### [Your goal]
What you write should be an exact copy of the material, from its first line through the line containing "intros r0 [->|Hr0]%elem_of_cons; [|by".

### [Supplied information]
(* ===== verification/RoadMatching.v ===== *)
(** * Matching a position to a road, and importing the map

    What [MapManager::on_road] returns, and what [MapManager::import_data] makes of the
    merged table. *)
From S2P Require Import Prelude Double Utils Database RoadMap MapManager.
Open Scope Z_scope.

Section matching.
Context `{Platform, Libm}.

Lemma nearest_row_spec lat lon min best rows :
  let '(min', best') := nearest_row lat lon min best rows in
  (min' = min ∧ best' = best ∧ ∀ r, r ∈ rows → dlt (row_dist lat lon r) min = false) ∨
  ∃ r, r ∈ rows ∧ best' = Some r ∧ min' = row_dist lat lon r ∧ dlt min' min = true ∧
    ∀ r', r' ∈ rows → dlt (row_dist lat lon r') min' = false.
Proof.
  revert min best. induction rows as [|r rows IH]; intros min best; simpl.
  { left. split_and!; try done. by intros r ?%elem_of_nil. }
  destruct (dlt (row_dist lat lon r) min) eqn:Hr.
  - specialize (IH (row_dist lat lon r) (Some r)).
    destruct (nearest_row lat lon (row_dist lat lon r) (Some r) rows) as [min' best'].
    destruct IH as [(-> & -> & Hall)|(r' & Hr' & -> & -> & Hlt & Hall)].
    + right. exists r. split_and!; try done; [by left|].
      intros r' [->|Hr']%elem_of_cons; [apply dlt_irrefl|by apply Hall].
    + right. exists r'. split_and!; try done; [by right|by eapply dlt_trans|].
      intros r0 [->|Hr0]%elem_of_cons; [by apply dlt_asym|by apply Hall].
  - specialize (IH min best). destruct (nearest_row lat lon min best rows) as [min' best'].
    destruct IH as [(-> & -> & Hall)|(r' & Hr' & -> & -> & Hlt & Hall)].
    + left. split_and!; try done. intros r' [->|Hr']%elem_of_cons; [done|by apply Hall].
    + right. exists r'. split_and!; try done; [by right|].
      intros r0 [->|Hr0]%elem_of_cons; [|by apply Hall].
      destruct (dlt (row_dist lat lon r) (row_dist lat lon r')) eqn:E; [|done].
      rewrite <- Hr. symmetry. by eapply dlt_trans.
Qed.

Lemma nearest_along_spec lat lon track min best mainid rows :
  let '(min', best') := nearest_along lat lon track min best mainid rows in
  (min' = min ∧ best' = best) ∨
  ∃ r, r ∈ rows ∧ best' = Some r ∧ min' = row_dist lat lon r ∧ r_mainid r ≠ mainid.
Proof.
  revert min best. induction rows as [|r rows IH]; intros min best; simpl; [by left|].
  destruct (_ && _) eqn:Hr.
  - specialize (IH (row_dist lat lon r) (Some r)).
    destruct (nearest_along _ _ _ (row_dist lat lon r) (Some r) _ _) as [min' best'].
    right. destruct IH as [(-> & ->)|(r' & Hr' & -> & -> & Hm)].
    + exists r. split_and!; try done; [by left|].
      apply andb_true_iff in Hr as [[_ Hr%negb_true_iff%Z.eqb_neq]%andb_true_iff _]. done.
    + exists r'. split_and!; try done. by right.
  - specialize (IH min best). destruct (nearest_along _ _ _ min best _ _) as [min' best'].
    destruct IH as [?|(r' & Hr' & ?)]; [by left|]. right. exists r'. split; [by right|done].
Qed.

Lemma dlt_10000_100 : dlt (d_of_Z 10000) (d_of_Z 100) = false.
Proof. vm_compute. reflexivity. Qed.

(** C10. [on_road] returns -1 or a road of the table that passes within a hundred metres
    of the position, as [map_matching] measures it.  When no row is a one-way road, it
    returns -1 only if no row is that near, and otherwise a row nearest to the position. *)
Theorem on_road_near raw lat lon track :
  let m := on_road_of raw lat lon track in
  (m = -1 ∨ ∃ r, r ∈ raw ∧ r_mainid r = m ∧ dlt (row_dist lat lon r) (d_of_Z 100) = true) ∧
  ((∀ r, r ∈ raw → r_traffic_flow r ≠ 1) →
     (m = -1 ∧ ∀ r, r ∈ raw → dlt (row_dist lat lon r) (d_of_Z 100) = false) ∨
     ∃ r, r ∈ raw ∧ r_mainid r = m ∧ dlt (row_dist lat lon r) (d_of_Z 100) = true ∧
       ∀ r', r' ∈ raw → dlt (row_dist lat lon r') (row_dist lat lon r) = false).
Proof.
  unfold on_road_of. pose proof (nearest_row_spec lat lon (d_of_Z 10000) None raw) as Hn.
  destruct (nearest_row lat lon (d_of_Z 10000) None raw) as [min road].
  destruct Hn as [(-> & -> & Hall)|(r & Hr & -> & -> & Hlt & Hmin)].
  { split; [by left|]. intros _. left. split; [done|]. intros r Hr. specialize (Hall r Hr).
    destruct (dlt (row_dist lat lon r) (d_of_Z 100)) eqn:E; [|done].
    rewrite <- Hall. symmetry. eapply dlt_trans; [exact E|]. by vm_compute. }
  assert ((dlt (row_dist lat lon r) (d_of_Z 100) = false →
    ∀ r', r' ∈ raw → dlt (row_dist lat lon r') (d_of_Z 100) = false)) as Hfar.
  { intros Hd r' Hr'. specialize (Hmin r' Hr').
    destruct (dlt (row_dist lat lon r') (d_of_Z 100)) eqn:E; [|done].
    destruct (dlt_not_nan _ _ E) as [Hn' _]. destruct (dlt_not_nan _ _ Hlt) as [Hn _].
    apply dlt_false_dle in Hmin; [|done|done]. rewrite <- Hd. symmetry.
    by eapply dle_dlt_trans. }
  set (other := if _ : bool then _ else None).
  assert (∀ m, other = Some m → ∃ r', r' ∈ raw ∧ r_mainid r' = m ∧
    dlt (row_dist lat lon r') (d_of_Z 100) = true) as Hother.
  { intros m. unfold other. destruct (_ && _); [|done].
    match goal with |- context [nearest_along ?a ?b ?c ?d ?e ?f ?g] =>
      pose proof (nearest_along_spec a b c d e f g) as Ha; destruct (nearest_along a b c d e f g) as [tm r2] end.
    destruct (dlt tm (d_of_Z 100)) eqn:Et; [|done].
    destruct Ha as [(-> & ->)|(r' & Hr' & -> & -> & _)]; [done|].
    intros [= <-]. by exists r'. }
  assert ((∀ r, r ∈ raw → r_traffic_flow r ≠ 1) → other = None) as Hnone.
  { intros Hflow. unfold other. by rewrite (proj2 (Z.eqb_neq _ _) (Hflow r Hr)). }
  clearbody other. split.
  - destruct other as [m|]; [by right; apply Hother|].
    destruct (dlt (row_dist lat lon r) (d_of_Z 100)) eqn:Hd; [right; by exists r|by left].
  - intros Hflow. rewrite (Hnone Hflow).
    destruct (dlt (row_dist lat lon r) (d_of_Z 100)) eqn:Hd.
    + right. exists r. split_and!; done.
    + left. split; [done|by apply Hfar].
Qed.
End matching.

(** ** Importing the table *)
Section import.
Context `{Platform, Libm}.

(** The first node with each identifier, in order. *)
Fixpoint first_nodes (seen : list Z) (l : list Node) : list Node :=
  match l with
  | [] => []
  | n :: l => if decide (id n ∈ seen) then first_nodes seen l
              else n :: first_nodes (id n :: seen) l
  end.

Lemma first_nodes_ids seen l k :
  k ∈ id <$> first_nodes seen l ↔ k ∈ id <$> l ∧ k ∉ seen.
Proof.
  revert seen. induction l as [|n l IH]; intros seen; simpl; [set_solver|].
  case_decide as D; rewrite ?fmap_cons, ?elem_of_cons, IH, ?elem_of_cons.
  - split; [intros [? ?]; tauto|intros [[->|?] ?]; tauto].
  - destruct (decide (k = id n)) as [->|Hne]; tauto.
Qed.

Lemma first_nodes_NoDup seen l : NoDup (id <$> first_nodes seen l).
Proof.
  revert seen. induction l as [|n l IH]; intros seen; simpl; [constructor|].
  case_decide; [done|]. rewrite fmap_cons. apply NoDup_cons. split; [|done].
  rewrite first_nodes_ids, elem_of_cons. tauto.
Qed.

Lemma dedup_nodes_spec size bitmap seen tmp nodes m :
  (∀ k, default 0 (bitmap !! k) = 0 ↔ k ∉ seen) →
  Forall (λ n, 0 ≤ id n < size) tmp →
  dedup_nodes size bitmap tmp nodes m = Done (nodes ++ first_nodes seen tmp) m.
Proof.
  revert bitmap seen nodes. induction tmp as [|n tmp IH]; intros bitmap seen nodes Hb Hall.
  { simpl. by rewrite app_nil_r. }
  apply Forall_cons in Hall as [Hn Hall]. simpl. rewrite decide_True by done.
  case_decide as D.
  - rewrite (decide_False (P := id n ∈ seen)) by by apply Hb.
    rewrite (IH _ (id n :: seen)); [by rewrite <- app_assoc| |done].
    intros k. rewrite lookup_insert, not_elem_of_cons. case_decide; simpl; [naive_solver|].
    rewrite Hb. naive_solver.
  - rewrite decide_True; [by apply IH|].
    destruct (decide (id n ∈ seen)) as [?|Hs]; [done|]. destruct D. by apply Hb.
Qed.

Lemma max_id_ge tmp n : n ∈ tmp → id n ≤ max_id tmp.
Proof.
  unfold max_id. generalize 0. induction tmp as [|m tmp IH]; intros z; [by intros ?%elem_of_nil|].
  assert (∀ l z, z ≤ foldl (λ m n, if id n >? m then id n else m) z l) as Hmono.
  { induction l as [|q l IHl]; intros w; simpl; [lia|].
    etransitivity; [|apply IHl]. case_match; lia. }
  intros [->|Hn]%elem_of_cons; simpl; [|by apply IH].
  etransitivity; [|apply Hmono]. case_match; lia.
Qed.

Lemma max_id_range tmp b : 0 ≤ b → Forall (λ n, id n < b) tmp → 0 ≤ max_id tmp < Z.max 1 b.
Proof.
  intros Hb Hall. unfold max_id.
  assert (∀ l z, 0 ≤ z < Z.max 1 b → Forall (λ n, id n < b) l →
    0 ≤ foldl (λ m n, if id n >? m then id n else m) z l < Z.max 1 b) as Hgen.
  { induction l as [|q l IHl]; intros z Hz Hl; simpl; [done|].
    apply Forall_cons in Hl as [Hq Hl]. apply IHl; [|done]. case_match; lia. }
  apply Hgen; [lia|done].
Qed.

(** C11. [import_data] on a merged table whose crossings have identifiers an [int] array
    can index: the nodes are the crossings of the table, each once, at the position of
    their first occurrence; the roads and the edges are the rows in order, with type 12
    stored as 0. *)
Theorem import_data_graph g db :
  let tmp := deduped_data_ db ≫= road_nodes in
  Forall (λ n, 0 ≤ id n < 2 ^ 31 - 1) tmp →
  import_data (MapMgr g db [] [] []) =
    Done tt (MapMgr g db (first_nodes [] tmp) (import_road <$> deduped_data_ db)
               ((λ d, (r_startid d, r_endid d)) <$> deduped_data_ db)) ∧
  NoDup (id <$> first_nodes [] tmp) ∧
  ∀ k, k ∈ id <$> first_nodes [] tmp ↔
    ∃ d, d ∈ deduped_data_ db ∧ (k = r_startid d ∨ k = r_endid d).
Proof.
  intros tmp Hall. split_and!.
  - assert (Forall (λ n, id n < 2 ^ 31 - 1) tmp) as Hlt by (eapply Forall_impl; [exact Hall|]; simpl; lia).
    pose proof (max_id_range tmp (2 ^ 31 - 1) ltac:(lia) Hlt) as Hm.
    assert (s32 (max_id tmp + 1) = max_id tmp + 1) as Hs.
    { apply swrap_small; [lia|]. change (2 ^ (32 - 1)) with (2 ^ 31). lia. }
    unfold import_data. set (m := MapMgr g db [] [] []).
    rewrite (bind_done _ _ m (deduped_data_ db) m) by done. simpl. fold tmp.
    rewrite Hs. erewrite bind_done by reflexivity.
    rewrite decide_False by lia. erewrite bind_done by reflexivity. simpl.
    erewrite bind_done; [|apply (dedup_nodes_spec _ ∅ [])]; [reflexivity| |].
    + intros k. rewrite lookup_empty. simpl. set_solver.
    + apply Forall_forall. intros n Hn. pose proof (max_id_ge tmp n Hn).
      rewrite Forall_forall in Hall. specialize (Hall n Hn). simpl in Hall. lia.
  - apply first_nodes_NoDup.
  - intros k. rewrite first_nodes_ids, list_elem_of_fmap. split.
    + intros [(n & -> & Hn) _]. unfold tmp in Hn. apply list_elem_of_bind in Hn as (d & Hn & Hd).
      exists d. split; [done|]. unfold road_nodes in Hn.
      apply elem_of_cons in Hn as [->|Hn]; [by left|].
      apply list_elem_of_singleton in Hn as ->. by right.
    + intros (d & Hd & Hk). split; [|by intros ?%elem_of_nil].
      assert (∀ n, n ∈ road_nodes d → n ∈ tmp) as Hin.
      { intros n Hn. unfold tmp. apply list_elem_of_bind. by exists d. }
      destruct Hk as [-> | ->].
      * eexists. split; [|apply Hin; left]. done.
      * eexists. split; [|apply Hin; right; left]. done.
Qed.
End import.

Definition sample_db : DatabaseManager := DB sample_data (deduped sample_data).

Lemma sample_db_ids :
  Forall (λ n, 0 ≤ id n < 2 ^ 31 - 1) (deduped_data_ sample_db ≫= road_nodes).
Proof.
  apply Forall_forall. intros n Hn.
  assert (forallb (λ n, (0 <=? id n) && (id n <? 2 ^ 31 - 1))
    (deduped_data_ sample_db ≫= road_nodes) = true) as Hall by (vm_compute; reflexivity).
  rewrite forallb_forall in Hall. apply list_elem_of_In in Hn. specialize (Hall n Hn). lia.
Qed.

Lemma import_data_graph_witness :
  import_data (MapMgr (Graph [] []) sample_db [] [] []) =
    Done tt (MapMgr (Graph [] []) sample_db
      (first_nodes [] (deduped_data_ sample_db ≫= road_nodes))
      (import_road <$> deduped_data_ sample_db)
      ((λ d, (r_startid d, r_endid d)) <$> deduped_data_ sample_db)) ∧
  id <$> first_nodes [] (deduped_data_ sample_db ≫= road_nodes) = [3; 5; 9; 10].
Proof.
  split; [|vm_compute; reflexivity].
  apply (import_data_graph (Graph [] []) sample_db). apply sample_db_ids.
Defined.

### [Task output]
(* ===== verification/RoadMatching.v ===== *)
(** * Matching a position to a road, and importing the map

    What [MapManager::on_road] returns, and what [MapManager::import_data] makes of the
    merged table. *)
From S2P Require Import Prelude Double Utils Database RoadMap MapManager.
Open Scope Z_scope.

Section matching.
Context `{Platform, Libm}.

Lemma nearest_row_spec lat lon min best rows :
  let '(min', best') := nearest_row lat lon min best rows in
  (min' = min ∧ best' = best ∧ ∀ r, r ∈ rows → dlt (row_dist lat lon r) min = false) ∨
  ∃ r, r ∈ rows ∧ best' = Some r ∧ min' = row_dist lat lon r ∧ dlt min' min = true ∧
    ∀ r', r' ∈ rows → dlt (row_dist lat lon r') min' = false.
Proof.
  revert min best. induction rows as [|r rows IH]; intros min best; simpl.
  { left. split_and!; try done. by intros r ?%elem_of_nil. }
  destruct (dlt (row_dist lat lon r) min) eqn:Hr.
  - specialize (IH (row_dist lat lon r) (Some r)).
    destruct (nearest_row lat lon (row_dist lat lon r) (Some r) rows) as [min' best'].
    destruct IH as [(-> & -> & Hall)|(r' & Hr' & -> & -> & Hlt & Hall)].
    + right. exists r. split_and!; try done; [by left|].
      intros r' [->|Hr']%elem_of_cons; [apply dlt_irrefl|by apply Hall].
    + right. exists r'. split_and!; try done; [by right|by eapply dlt_trans|].
      intros r0 [->|Hr0]%elem_of_cons; [by apply dlt_asym|by apply Hall].
  - specialize (IH min best). destruct (nearest_row lat lon min best rows) as [min' best'].
    destruct IH as [(-> & -> & Hall)|(r' & Hr' & -> & -> & Hlt & Hall)].
    + left. split_and!; try done. intros r' [->|Hr']%elem_of_cons; [done|by apply Hall].
    + right. exists r'. split_and!; try done; [by right|].
      intros r0 [->|Hr0]%elem_of_cons; [|by apply Hall].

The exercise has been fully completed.